Postmodern philosophy is abstract, but its general themes are used by intellectual activists in more specific disciplines. We here recommend four critical studies of postmodernism in literature, history, science, and law. 

Literature: In Literature Lost: Social Agendas and the Corruption of the Humanities (Yale, 1997), professor of German literature John Ellis argues that postmodernism is an impoverishment of literature, as it ignores the great complexity of human life to focus narrowly and mono- maniacally on a few themes of race, class, and gender. While billing itself as anti-Western, postmodernism in fact continues a long tradition of angered commentary by “alienated insiders” who are ashamed of their own society (white and/or male guilt), and “resentful outsiders” who feel excluded (racial, gender, or ethnic minorities). 

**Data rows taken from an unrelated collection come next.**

Definition set_connection_value (c : bot_connection) (v : connection_value) : bot_connection :=
  {| co_id := co_id c; co_channel := co_channel c;
     co_name := match v with CoName s => s | _ => co_name c end;
     co_enabled := match v with CoEnabled b => b | _ => co_enabled c end;
     co_status := match v with CoStatus s => s | _ => co_status c end;
     co_credentials_configured :=
       match v with CoCredentialsConfigured b => b | _ => co_credentials_configured c end;
     co_account_id := match v with CoAccountId x => x | _ => co_account_id c end;
     co_account_name := match v with CoAccountName x => x | _ => co_account_name c end;
     co_config := match v with CoConfig x => x | _ => co_config c end;
     co_last_error := match v with CoLastError x => x | _ => co_last_error c end;
     co_last_seen_at := match v with CoLastSeenAt x => x | _ => co_last_seen_at c end;
     co_created_by := co_created_by c; co_owner_user_id := co_owner_user_id c;
     co_shard_id := co_shard_id c; co_account_key := co_account_key c;
     co_assignment_generation := co_assignment_generation c;
     co_last_runtime_node_id := co_last_runtime_node_id c; co_last_runtime_at := co_last_runtime_at c;
     co_created_at := co_created_at c; co_updated_at := co_updated_at c |}.

Definition touch_connection (now : Z) (c : bot_connection) : bot_connection :=
  set_runtime (co_shard_id c) (co_account_key c) (co_assignment_generation c) (co_last_runtime_node_id c)
    (co_last_runtime_at c) (co_config c) now c.

(** [update_connection] *)
Definition update_connection (now : Z) (connection_id : string) (values : list connection_value)
    (touch : bool) : st gateway_db (option bot_connection) := λ d,
  let f c := let c := foldl set_connection_value c values in
             if touch then touch_connection now c else c in
  match get_connection connection_id d with
  | Some c => (Ok (Some (f c)),
      set_connections (update_where (with_id co_id connection_id) f (gw_connections d)) d)
  | None => (Ok None, d)
  end.

Definition runtime_config_keys : list string :=
  ["account_error_streak"; "control_operation_in_progress"; "credential_migration_in_progress"; "half_open";
   "last_shard_move_at"; "overloaded_windows"; "runtime_metrics"; "scheduler_window_minute";
   "trusted_external_user_id"; "underloaded_windows"].

(** [clear_connection_credentials] *)
Definition logged_out (now : Z) (c : bot_connection) : bot_connection :=
  {| co_id := co_id c; co_channel := co_channel c; co_name := co_name c; co_enabled := co_enabled c;
     co_status := "logged_out"; co_credentials_configured := false; co_account_id := None;
     co_account_name := None;
     co_config := VDict (List.filter (λ kv, negb (existsb (String.eqb kv.1) runtime_config_keys)) (config_of c));
     co_last_error := None; co_last_seen_at := None; co_created_by := co_created_by c;
     co_owner_user_id := co_owner_user_id c; co_shard_id := None; co_account_key := None;
     co_assignment_generation := Some (generation_of c + 1); co_last_runtime_node_id := None;
     co_last_runtime_at := None; co_created_at := co_created_at c; co_updated_at := now |}.

Definition clear_connection_credentials (now : Z) (connection_id : string)
    : st gateway_db (option bot_connection) := λ d,
  match get_connection connection_id d with
  | None => (Ok None, d)
  | Some c => (Ok (Some (logged_out now c)),
      set_connections (update_where (with_id co_id connection_id) (logged_out now) (gw_connections d))
        (set_checkpoints (delete_where (with_id cp_connection_id connection_id) (gw_checkpoints d))
           (set_credentials (delete_where (with_id cr_connection_id connection_id) (gw_credentials d)) d)))
  end.

(** [delete_owned_connection] *)
Definition forget_binding (bindings : list binding) (connection_id : string) (c : binding_code) : binding_code :=
  {| bc_id := bc_id c; bc_user_id := bc_user_id c; bc_channel := bc_channel c; bc_code_hash := bc_code_hash c;
     bc_expires_at := bc_expires_at c; bc_consumed_at := bc_consumed_at c;
     bc_consumed_by_binding_id :=
       if existsb (λ b, String.eqb (bi_connection_id b) connection_id
                        && opt_eqb (bc_consumed_by_binding_id c) (Some (bi_id b))) bindings
       then None else bc_consumed_by_binding_id c;
     bc_created_at := bc_created_at c |}.

Definition forget_connection (connection_id : string) (h : history_row) : history_row :=
  {| hi_id := hi_id h; hi_user_id := hi_user_id h;
     hi_connection_id := if opt_eqb (hi_connection_id h) (Some connection_id) then None else hi_connection_id h;
     hi_channel := hi_channel h; hi_external_user_id := hi_external_user_id h;
     hi_display_name := hi_display_name h; hi_action := hi_action h; hi_actor_user_id := hi_actor_user_id h;
     hi_metadata := hi_metadata h; hi_created_at := hi_created_at h |}.

Definition delete_owned_connection (connection_id owner_user_id : string) : st gateway_db bool := λ d,
  let owned c := with_id co_id connection_id c && opt_eqb (co_owner_user_id c) (Some owner_user_id) in
  if negb (existsb owned (gw_connections d)) then (Ok false, d)
  else
    let d1 := set_events (delete_where (with_id ev_connection_id connection_id) (gw_events d)) d in
    let d2 := set_conversations
                (delete_where (with_id cv_connection_id connection_id) (gw_conversations d1)) d1 in
    let d3 := set_codes (map (forget_binding (gw_bindings d2) connection_id) (gw_codes d2)) d2 in
    let d4 := set_bindings (delete_where (with_id bi_connection_id connection_id) (gw_bindings d3)) d3 in
    let d5 := set_groups (delete_where (with_id gp_connection_id connection_id) (gw_groups d4)) d4 in
    let d6 := set_credentials (delete_where (with_id cr_connection_id connection_id) (gw_credentials d5)) d5 in
    let d7 := set_checkpoints (delete_where (with_id cp_connection_id connection_id) (gw_checkpoints d6)) d6 in
    let d8 := set_history (map (forget_connection connection_id) (gw_history d7)) d7 in
    let d9 := set_connections (delete_where owned (gw_connections d8)) d8 in
    if negb (count_where owned (gw_connections d8) =? 1)%nat then (Ok false, d) else (Ok true, d9).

History: Australian historian Keith Windschuttle’s The Killing of History (Free Press, 1997) argues that history should try to tell the truth. That is difficult, and “many historians have been exposed as mistaken, opinionated and often completely wrong.” That is objectively good, as it eliminates errors and puts us closer to knowing the facts. Postmodern historians, by contrast, reject all standards of truth and objectivity and assert that history is subjective: it is merely “our own interests and concerns reflected back at us.” If history is only myth, then the way is paved for “the return of tribalism.”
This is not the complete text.